M.D. A Milano, per esempio l’Università Agorà fa dei corsi formativi per preparare alcune categorie come estetiste e OS a diventare assistenti alla poltrona del medico estetico e poter offrire un’integrazione mirata per quanto concerne sia la preparazione degli studi che il mantenimento post intervento. Questa filosofia di lavoro la vivo da 15 anni con collaborazioni esterne, perché in Italia ancora non siamo riusciti a far accettare che all’interno di contesti medici possa esserci presente la figura dell’estetista.
Oggi la cliente arriva prima da noi, il rapporto che si instaura tra cliente ed estetista è fatto di intimità e di fiducia, questo fa sì che loro si aprono con noi, riescano a manifestare quelli che sono le insicurezze con il loro corpo e seguano le nostre direttive. Riusciamo a far capire al cliente che magari il semplice intervento dell’estetista non può essere sufficiente e duraturo e che c’è bisogno dell’intervento di un chirurgo plastico o estetico. Da noi poi torneranno a fare quello che è il mantenimento fondamentale per evitare le cosiddette complicanze post intervento, è quindi una cura a tutto tondo che si offre al paziente.
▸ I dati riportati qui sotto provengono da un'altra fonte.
(* ===== verification/GitHubCalls.v ===== *)
(** * internal/githubapp/client.go: the calls

    What GitHub answers, what the broker keeps of it, and the calls.  A decoder
    is json.Unmarshal into the type of an answer. *)

From stdpp Require Import pretty.
From S2P Require Import Prelude GoStrings GoTime GoJson Net Url Process ReadAccess GitHubApi RepoApi GitHubClient.
Open Scope string_scope.
Open Scope list_scope.
Open Scope Z_scope.

(** ** GitHub's records *)

Record githubBranchRef := { ref_Ref : string; ref_SHA : string }.

(** Users and labels are their login and name. *)
Record githubPull := {
  gp_ID : Z; gp_Number : Z; gp_State : string; gp_Title : string; gp_Body : string; gp_Head : githubBranchRef;
  gp_Base : githubBranchRef; gp_Merged : bool; gp_MergedAt : string; gp_Mergeable : option bool; gp_User : string;
  gp_Labels : list string; gp_URL : string; gp_HTMLURL : string; gp_Comments : Z; gp_ReviewComments : Z }.

Record githubIssue := {
  gi_ID : Z; gi_Number : Z; gi_State : string; gi_Title : string; gi_Body : string; gi_User : string;
  gi_Assignees : list string; gi_Labels : list string; gi_URL : string; gi_HTMLURL : string; gi_PullRequest : bool }.

Record githubIssueComment := {
  gc_ID : Z; gc_Body : string; gc_User : string; gc_URL : string; gc_HTMLURL : string; gc_CreatedAt : string;
  gc_UpdatedAt : string }.

Record githubReview := {
  gr_ID : Z; gr_NodeID : string; gr_State : string; gr_Body : string; gr_User : string; gr_CommitID : string;
  gr_SubmittedAt : string; gr_HTMLURL : string }.

Record githubReviewComment := {
  grc_ID : Z; grc_NodeID : string; grc_Body : string; grc_User : string; grc_Path : string; grc_Line : Z;
  grc_CommitID : string; grc_HTMLURL : string; grc_CreatedAt : string; grc_UpdatedAt : string }.

Record graphqlReview := {
  qr_ID : string; qr_DatabaseID : Z; qr_State : string; qr_Body : string; qr_URL : string; qr_SubmittedAt : string;
  qr_Author : string }.

Record graphqlReviewComment := {
  qc_ID : string; qc_DatabaseID : Z; qc_Body : string; qc_Author : string; qc_Path : string; qc_Line : Z;
  qc_URL : string; qc_CreatedAt : string; qc_UpdatedAt : string }.

Record graphqlReviewThread := {
  qt_ID : string; qt_IsResolved : bool; qt_Path : string; qt_Line : Z; qt_Comments : list graphqlReviewComment }.

(** ** The broker's records *)

Record PullSummary := {
  sm_ID : Z; sm_Number : Z; sm_State : string; sm_Title : string; sm_Body : string; sm_HeadRef : string;
  sm_HeadSHA : string; sm_BaseRef : string; sm_Merged : bool; sm_MergedAt : string; sm_Mergeable : option bool;
  sm_Author : string; sm_Labels : list string; sm_URL : string; sm_HTMLURL : string; sm_Comments : Z;
  sm_ReviewComments : Z }.
(* ===== verification/Reporter.v ===== *)
(** * internal/reporter: reports of issues through the broker

    The service that agents without credentials of the broker report issues and
    read them through.  It sends at most one request to the broker for a call, with
    its own agent's credentials: an operation gives the requests it sent and its
    answer, over a network that answers anything. *)

From stdpp Require Import pretty.
From S2P Require Import Prelude GoStrings GoTime GoJson Net Url ReadAccess GitHubApi GitHubClient GitHubCalls GitHubMaterial.
Open Scope string_scope.
Open Scope list_scope.
Open Scope Z_scope.

(** ** Configuration *)

Record Config := {
  Listen : string; MCPPath : string; BrokerURL : string; BrokerAgentID : string; BrokerAgentSecret : string;
  BrokerAgentSecretEnv : string; Repositories : list string; DefaultLabel : string; AllowedLabels : list string;
  MaxTitleLength : Z; MaxBodyLength : Z }.

Definition text_or (default_ s : string) : string := if (s =? "")%string then default_ else s.
Definition int_or (default_ n : Z) : Z := if n =? 0 then default_ else n.

Definition ApplyDefaults (c : Config) : Config :=
  {| Listen := text_or "127.0.0.1:8090" (Listen c); MCPPath := text_or "/mcp" (MCPPath c); BrokerURL := BrokerURL c;
     BrokerAgentID := BrokerAgentID c; BrokerAgentSecret := BrokerAgentSecret c;
     BrokerAgentSecretEnv := BrokerAgentSecretEnv c; Repositories := Repositories c;
     DefaultLabel := text_or "agent-reported" (DefaultLabel c); AllowedLabels := AllowedLabels c;
     MaxTitleLength := int_or 256 (MaxTitleLength c); MaxBodyLength := int_or 20000 (MaxBodyLength c) |}.

Definition ResolveSecrets (getenv : string → string) (c : Config) : Config :=
  if (BrokerAgentSecret c =? "")%string && negb (BrokerAgentSecretEnv c =? "")%string then
    {| Listen := Listen c; MCPPath := MCPPath c; BrokerURL := BrokerURL c; BrokerAgentID := BrokerAgentID c;
       BrokerAgentSecret := getenv (BrokerAgentSecretEnv c); BrokerAgentSecretEnv := BrokerAgentSecretEnv c;
       Repositories := Repositories c; DefaultLabel := DefaultLabel c; AllowedLabels := AllowedLabels c;
       MaxTitleLength := MaxTitleLength c; MaxBodyLength := MaxBodyLength c |}
  else c.

Definition problem (c : bool) (what : string) : list string := if c then [what] else [].

(** The problems, none for a valid configuration. *)
Definition Validate (c : Config) : list string :=
  problem (trim_space (BrokerURL c) =? "")%string "broker_url is required" ++
  problem (trim_space (BrokerAgentID c) =? "")%string "broker_agent_id is required" ++
  problem (BrokerAgentSecret c =? "")%string "broker_agent_secret or broker_agent_secret_env is required" ++
  problem (is_nil (Repositories c)) "repositories must not be empty" ++
  problem (MaxTitleLength c <? 1) "max_title_length must be positive" ++
  problem (MaxBodyLength c <? 1) "max_body_length must be positive".

(** The content of the file, unless it cannot be read, and its decoder. *)
Definition Load (parse_yaml : string → option Config) (getenv : string → string) (file : option string)
    : option Config :=
  content ← file;
  cfg ← parse_yaml content;
  let cfg := ResolveSecrets getenv (ApplyDefaults cfg) in
  if is_nil (Validate cfg) then Some cfg else None.

(** ** Data *)

Record ReportIssueInput := {
  in_Repo : string; in_Title : string; in_Body : string; DedupeKey : string; in_Labels : list string;
  SourceAgentID : string; SourceRunID : string }.
Record ReportIssueOutput := { o_URL : string; o_HTMLURL : string; o_Number : Z; o_ID : Z }.
Record CapabilitiesOutput := {
  AllowedRepositories : list string; AllowedOptionalLabels : list string; ForcedLabels : list string;
  co_MaxTitleLength : Z; co_MaxBodyLength : Z; DedupeKeyRequired : bool; DedupeBehavior : string;
  ReadSupport : list string }.
Record SearchIssuesInput := {
  q_Repo : string; q_State : string; q_Labels : list string; q_Assignee : string; q_BodyMarker : string }.

Inductive report_error :=
| NotAllowed (repo : string) | Missing (field : string) | TooLong (field : string) | LabelNotAllowed (label : string)
| NotPositive | BadRepo | BadURL | Network (e : read_error) | Failed (status : Z) (body : string) | BadJSON.

(** ** The operations *)

Section Service.
Variables (cfg : Config) (net : http_request → result read_error http_response).

Notation "'sends' A" := (list http_request * result report_error A)%type (at level 10).

Definition refuse {A} (e : report_error) : sends A := ([], Err e).

Definition Capabilities : CapabilitiesOutput :=
  {| AllowedRepositories := Repositories cfg; AllowedOptionalLabels := AllowedLabels cfg;
     ForcedLabels := if (trim_space (DefaultLabel cfg) =? "")%string then [] else [trim_space (DefaultLabel cfg)];
     co_MaxTitleLength := MaxTitleLength cfg; co_MaxBodyLength := MaxBodyLength cfg; DedupeKeyRequired := true;
     DedupeBehavior := "dedupe_key is passed to the broker as issue metadata; the reporter does not suppress duplicate reports";
     ReadSupport := ["broker_get_issue"; "broker_search_issues"; "broker_list_issue_comments"] |}.

Definition allowedRepo (allowed : list string) (repo : string) : bool := existsb (λ item, equal_fold item repo) allowed.
Definition containsString (items : list string) (want : string) : bool := existsb (λ item, (item =? want)%string) items.

(** The labels so far have been seen. *)
Definition add_label (out : list string) (label : string) : list string :=
  let label := trim_space label in
  if (label =? "")%string || containsString out label then out else out ++ [label].

Fixpoint labels_from (requested out : list string) : result report_error (list string) :=
  match requested with
  | [] => Ok out
  | label :: requested =>
    let label := trim_space label in
    if (label =? "")%string || (label =? DefaultLabel cfg)%string then labels_from requested out else
    if negb (containsString (AllowedLabels cfg) label) then Err (LabelNotAllowed label) else
    labels_from requested (add_label out label)
  end.
Definition labels (requested : list string) : result report_error (list string) :=
  labels_from requested (add_label [] (DefaultLabel cfg)).

Definition validateRepo (repo : string) : bool :=
  match cut "/" repo with
  | None => false
  | Some (owner, name) => negb ((owner =? "")%string || (name =? "")%string || GoStrings.contains name "/")
  end.

Definition issueListPath (repo : string) : string :=
  match cut "/" repo with
  | None => "/v1/repos//issues"
  | Some (owner, name) => "/v1/repos/" +:+ PathEscape owner +:+ "/" +:+ PathEscape name +:+ "/issues"
  end.
Definition issuePath (repo : string) : result report_error string :=
  if validateRepo repo then Ok (issueListPath repo) else Err BadRepo.
Definition issueNumberPath (repo : string) (number : Z) : string := issueListPath repo +:+ "/" +:+ pretty number.

(** http.Request.SetBasicAuth *)
Definition basic : string := "Basic " +:+ base64_encode (BrokerAgentID cfg +:+ ":" +:+ BrokerAgentSecret cfg).

(** The request, and what is made of its answer. *)
Definition exchange {A} (parse : string → option A) (method path : string) (body : option string) : sends A :=
  let url := trim_right_slash (BrokerURL cfg) +:+ path in
  if negb (is_url url) then refuse BadURL else
  let req := {| q_Method := method; q_URL := url; q_Authorization := basic; q_Body := body |} in
  ([req],
   match net req with
   | Err e => Err (Network e)
   | Ok resp =>
     match h_Body resp with
     | Err e => Err (Network e)
     | Ok b =>
       let b := limited (Z.shiftl 1 20) b in
       if (h_Status resp <? 200) || (300 <=? h_Status resp) then Err (Failed (h_Status resp) b) else
       match parse b with Some a => Ok a | None => Err BadJSON end
     end
   end).

Definition marshal_issue (r : IssueCreateRequest) : string :=
  json_object ([("title", json_string (is_Title r)); ("body", json_string (is_Body r))] ++
    when (negb (is_nil (is_Labels r))) "labels" (json_strings (is_Labels r)) ++
    when (bool_decide (is_Metadata r ≠ ∅)) "metadata" (json_params (is_Metadata r)) ++
    when (negb (is_nil (is_Permissions r))) "permissions" (json_strings (is_Permissions r))).

Definition postIssue {A} (parse : string → option A) (repo : string) (body : IssueCreateRequest) : sends A :=
  match issuePath repo with
  | Err e => refuse e
  | Ok path => exchange parse "POST" path (Some (marshal_issue body))
  end.
Definition getJSON {A} (parse : string → option A) (path : string) : sends A := exchange parse "GET" path None.

Definition metadata (in_ : ReportIssueInput) (dedupeKey : string) : gmap string string :=
  let m := <["Dedupe-Key" := dedupeKey]> {["Agent-Id" := BrokerAgentID cfg]} in
  let m := if (SourceAgentID in_ =? "")%string then m else <["Source-Agent-Id" := SourceAgentID in_]> m in
  if (SourceRunID in_ =? "")%string then m else <["Source-Run-Id" := SourceRunID in_]> m.

(** The request to the broker that a report stands for. *)
Definition report (in_ : ReportIssueInput) : result report_error (string * IssueCreateRequest) :=
  let repo := trim_space (in_Repo in_) in
  let title := trim_space (in_Title in_) in
  let body := trim_space (in_Body in_) in
  let dedupeKey := trim_space (DedupeKey in_) in
  fail_if negb (allowedRepo (Repositories cfg) repo) with NotAllowed repo ;;
  fail_if (title =? "")%string with Missing "title" ;;
  fail_if MaxTitleLength cfg <? Z.of_nat (String.length title) with TooLong "title" ;;
  fail_if (body =? "")%string with Missing "body" ;;
  fail_if MaxBodyLength cfg <? Z.of_nat (String.length body) with TooLong "body" ;;
  fail_if (dedupeKey =? "")%string with Missing "dedupe_key" ;;
  labels (in_Labels in_) ≫= λ labels,
  Ok (repo, {| is_Title := title; is_Body := body; is_Labels := labels; is_Metadata := metadata in_ dedupeKey;
               is_Permissions := ["issues:write"] |}).

Definition issue_output (g : GitHubResult) : ReportIssueOutput :=
  {| o_URL := URL g; o_HTMLURL := HTMLURL g; o_Number := Number g; o_ID := ID g |}.

Definition ReportIssue (d_result : string → option GitHubResult) (in_ : ReportIssueInput) : sends ReportIssueOutput :=
  match report in_ with
  | Err e => refuse e
  | Ok (repo, req) =>
    let '(sent, r) := postIssue d_result repo req in
    (sent, match r with Ok g => Ok (issue_output g) | Err e => Err e end)
  end.

Definition numbered {A} (repo : string) (number : Z) (k : string → sends A) : sends A :=
  let repo := trim_space repo in
  if negb (allowedRepo (Repositories cfg) repo) then refuse (NotAllowed repo) else
  if number <? 1 then refuse NotPositive else k repo.

Definition GetIssue {A} (d_issue : string → option A) (repo : string) (number : Z) : sends A :=
  numbered repo number (λ repo, getJSON d_issue (issueNumberPath repo number)).
Definition ListIssueComments {A} (d_comments : string → option A) (repo : string) (number : Z) : sends A :=
  numbered repo number (λ repo, getJSON d_comments (issueNumberPath repo number +:+ "/comments")).

Definition bad_label (label : string) : bool :=
  negb (trim_space label =? "")%string
  && negb (label =? DefaultLabel cfg)%string && negb (containsString (AllowedLabels cfg) label).

Definition set_text (k v : string) (q : gmap string (list string)) : gmap string (list string) :=
  if (v =? "")%string then q else <[k := [v]]> q.

Definition search_query (in_ : SearchIssuesInput) : gmap string (list string) :=
  let q : gmap string (list string) := {["state" := [text_or "open" (q_State in_)]]} in
  let q := if is_nil (q_Labels in_) then q else <["labels" := [GoStrings.join "," (q_Labels in_)]]> q in
  set_text "body_marker" (q_BodyMarker in_) (set_text "assignee" (q_Assignee in_) q).

Definition SearchIssues {A} (d_issues : string → option A) (in_ : SearchIssuesInput) : sends A :=
  let repo := trim_space (q_Repo in_) in
  if negb (allowedRepo (Repositories cfg) repo) then refuse (NotAllowed repo) else
  match List.find bad_label (q_Labels in_) with
  | Some label => refuse (LabelNotAllowed label)
  | None => getJSON d_issues (issueListPath repo +:+ "?" +:+ Encode (search_query in_))
  end.
End Service.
S.D. Esistono già dei reparti Ospedalieri chirurgia plastica ma facciale, perché purtroppo avvengono incidenti e le persone rimangono distrutte dal punto di vista fisico ed è importante il fatto di avere un qualcuno che esternamente, fuori dal reparto finita la degenza possa seguire in maniera corretta il paziente.
Ripropongo anche a voi la domanda fatta al dr. Enzani, si è abbassata la soglia di età delle pazienti che richiedono interventi estetici, che ruolo ha l’estetista in questo?
M.D. Sempre più richiesta tra le giovanissime che spesso vengono addirittura accompagnate e consigliate dalla mamma. Ecco lì è importante indirizzare le pazienti da medici che lavorino con etica e la paziente deve imparare ad ascoltare a capire che quando un medico che lavora con etica dice no, non è perché non lo sa fare o non lo vuole fare ma perché conosce il risultato nel lungo periodo di un determinato intervento.
Il lavoro dell’estetista è cambiato, cosa comporta questa trasformazione?
M.D. Oggi è bene ricordare che l’estetista non è più l’estetista di trent’anni fa che iniziava senza una base scolastica, un po’ come apprendista, imparava quindi molto bene quella che era la tecnica. Mancava tutto quello che era lo studio che è fondamentale invece per riuscire a fare dei collegamenti a livello anatomico e riuscire a fare quella che è poi un’anamnesi corretta dell’inestetismo e soprattutto di che cosa lo scatena.
Oggi l’estetista per essere qualificata deve fare un corso di tre anni, con tutte le materie di un biennio infermieristico.